Well we need to relax one thing slightly. Instead of demanding that we have a periodic cohomology, we'll just require our multiplicative cohomology A to be weakly-periodic:

* The natural map A^2(*) \tensor_{A(*)} A^n(*) -> A^{n+2}(*) is an isomorphism for all n \in Z.

Now we can define an elliptic cohomology A:

* R is a commutative ring

* E is an elliptic curve over R

* A is a multiplicative cohomology which is even and weakly-perioidic

* There are isomorphisms A(*) <-> R and \hat{E} <-> Spf A(CP^\infty) of formal groups, over R which is isomorphic to A(*)

Here \hat{E} represents the formal completion of E along its identity section. It is a commutative 1-dimensional formal group over R. It is classified by a map \phi : Spec R -> M_{FG}.

For finite cell complexes X we may interpret the complex cobordism groups MP^n(X) as quasi-coherent sheaves on the moduli stack M_{FG} and in the case of a formal group over R we can define A^n(X) to be the pullback of these sheaves along \phi.

When \phi is flat then we call the formal group Landweber-exact. Landweber gave a criterion for determining when a formal group is Landweber-exact.

Anyhow it turns out that in the elliptic cohomology case, when the formal group is Landweber-exact, the elliptic curve and the isomorphism of the definition of elliptic cohomology are uniquely given. In this case, giving the elliptic cohomology theory is exactly the same thing as giving an elliptic curve.

Now in the case of the formal multiplicative group, there is a universal formal group. But in the case of elliptic cohomology, there is no such thing as a universal elliptic curve over a commutative ring. The moduli stack of elliptic curves M_{1,1} is not an affine variety, and not even a scheme. However, it is a Deligne-Mumford stack.

For each etale morphism \phi : R \to M_{1,1} there is an elliptic curve E_\phi and happily, when \phi is etale, the associated formal group \hat{E_\phi} is Landweber-exact.

Well, this allows us to create on M_{1,1} a presheaf taking on values in the category of cohomology theories. But this is a nasty construction and so we try to represent our cohomology theories by representing spaces.

Roughly speaking this is where the theory of E-\infty rings or E-\infty spectra comes in. Basically a cohomology theory A_\phi can be represented by a spectrum. That eventually allows one to develop a universal elliptic cohomology theory.

We define a presheaf O_{M}^{Der} of E_\infty rings representing elliptic cohomology theories on the category {\phi : Spec R -> M_{1,1}} mentioned above.
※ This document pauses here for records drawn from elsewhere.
(** X4. Registrations commute: the balancer after two registrations, and
    whether a [guarantee] fails on the way, does not depend on their
    order. *)
Theorem registrations_commute index p index' p' b :
  add_evicter index p b ≫= add_evicter index' p' =
  add_evicter index' p' b ≫= add_evicter index p.
Proof.
  unfold add_evicter at 2 4.
  destruct (thread_info b !! index) as [info|] eqn:Hinfo;
    destruct (thread_info b !! index') as [info'|] eqn:Hinfo'; simpl.
  - destruct (decide (p ∈ evicters info)) as [Hp|Hp];
      destruct (decide (p' ∈ evicters info')) as [Hp'|Hp']; simpl; unfold add_evicter; simpl.
    + reflexivity.
    + destruct (Nat.eq_dec index index') as [->|Hne].
      * rewrite list_lookup_insert_eq by (eapply lookup_lt_Some; exact Hinfo). simpl.
        assert (info' = info) as -> by congruence.
        destruct (decide (p ∈ {[p']} ∪ evicters info)) as [_|Hno]; [reflexivity|].
        destruct Hno. apply elem_of_union_r. exact Hp.
      * rewrite list_lookup_insert_ne by congruence. rewrite Hinfo.
        destruct (decide (p ∈ evicters info)); [reflexivity|contradiction].
    + destruct (Nat.eq_dec index index') as [->|Hne].
      * rewrite list_lookup_insert_eq by (eapply lookup_lt_Some; exact Hinfo). simpl.
        assert (info' = info) as -> by congruence.
        destruct (decide (p' ∈ {[p]} ∪ evicters info)) as [_|Hno]; [reflexivity|].
        destruct Hno. apply elem_of_union_r. exact Hp'.
      * rewrite list_lookup_insert_ne by congruence. rewrite Hinfo'.
        destruct (decide (p' ∈ evicters info')); [reflexivity|contradiction].
    + destruct (Nat.eq_dec index index') as [->|Hne].
      * rewrite !list_lookup_insert_eq by (eapply lookup_lt_Some; exact Hinfo). simpl.
        assert (info' = info) as -> by congruence.
        destruct (decide (p = p')) as [->|Hpp]; [reflexivity|].
        destruct (decide (p' ∈ {[p]} ∪ evicters info)) as [Hin|_];
          [destruct (fresh_after_union p p' _ Hpp Hp' Hin)|].
        destruct (decide (p ∈ {[p']} ∪ evicters info)) as [Hin|_];
          [destruct (fresh_after_union p' p _ ltac:(congruence) Hp Hin)|].
        unfold set_thread_info. simpl. rewrite !list_insert_insert_eq.
        rewrite !(assoc_L (∪)), (comm_L (∪) {[p']} {[p]}). reflexivity.
      * rewrite !list_lookup_insert_ne by congruence. rewrite Hinfo, Hinfo'.
        destruct (decide (p' ∈ evicters info')); [contradiction|].
        destruct (decide (p ∈ evicters info)); [contradiction|].
        unfold set_thread_info. simpl. rewrite list_insert_insert_ne by congruence. reflexivity.
  - apply lookup_ge_None in Hinfo'.
    destruct (decide (p ∈ evicters info)); simpl; [reflexivity|].
    unfold add_evicter. simpl. rewrite lookup_ge_None_2; [reflexivity|].
    rewrite length_insert. exact Hinfo'.
  - apply lookup_ge_None in Hinfo.
    destruct (decide (p' ∈ evicters info')); simpl; [reflexivity|].
    unfold add_evicter. simpl. rewrite lookup_ge_None_2; [reflexivity|].
    rewrite length_insert. exact Hinfo.
  - reflexivity.
Qed.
Now we extract our universal cohomology theory by taking a "homotopy limit" of the functor O_{M}^{Der}. This gives us the E-\infty ring of topological modular forms tmf[\Delta^{-1}].

(Note tmf is what you get when you replace M_{1,1} by its Deligne-Mumford compactification. After inverting 2 and 3 [to do with the extra automorphisms on elliptic curves] there is an isomorphism from tmf to the ring of integral holomorphic modular forms.)

OK that summarises the first 9 pages of the long summary above. But probably it isn't much of an improvement on the original. But it helps the memory to write it all down somewhere.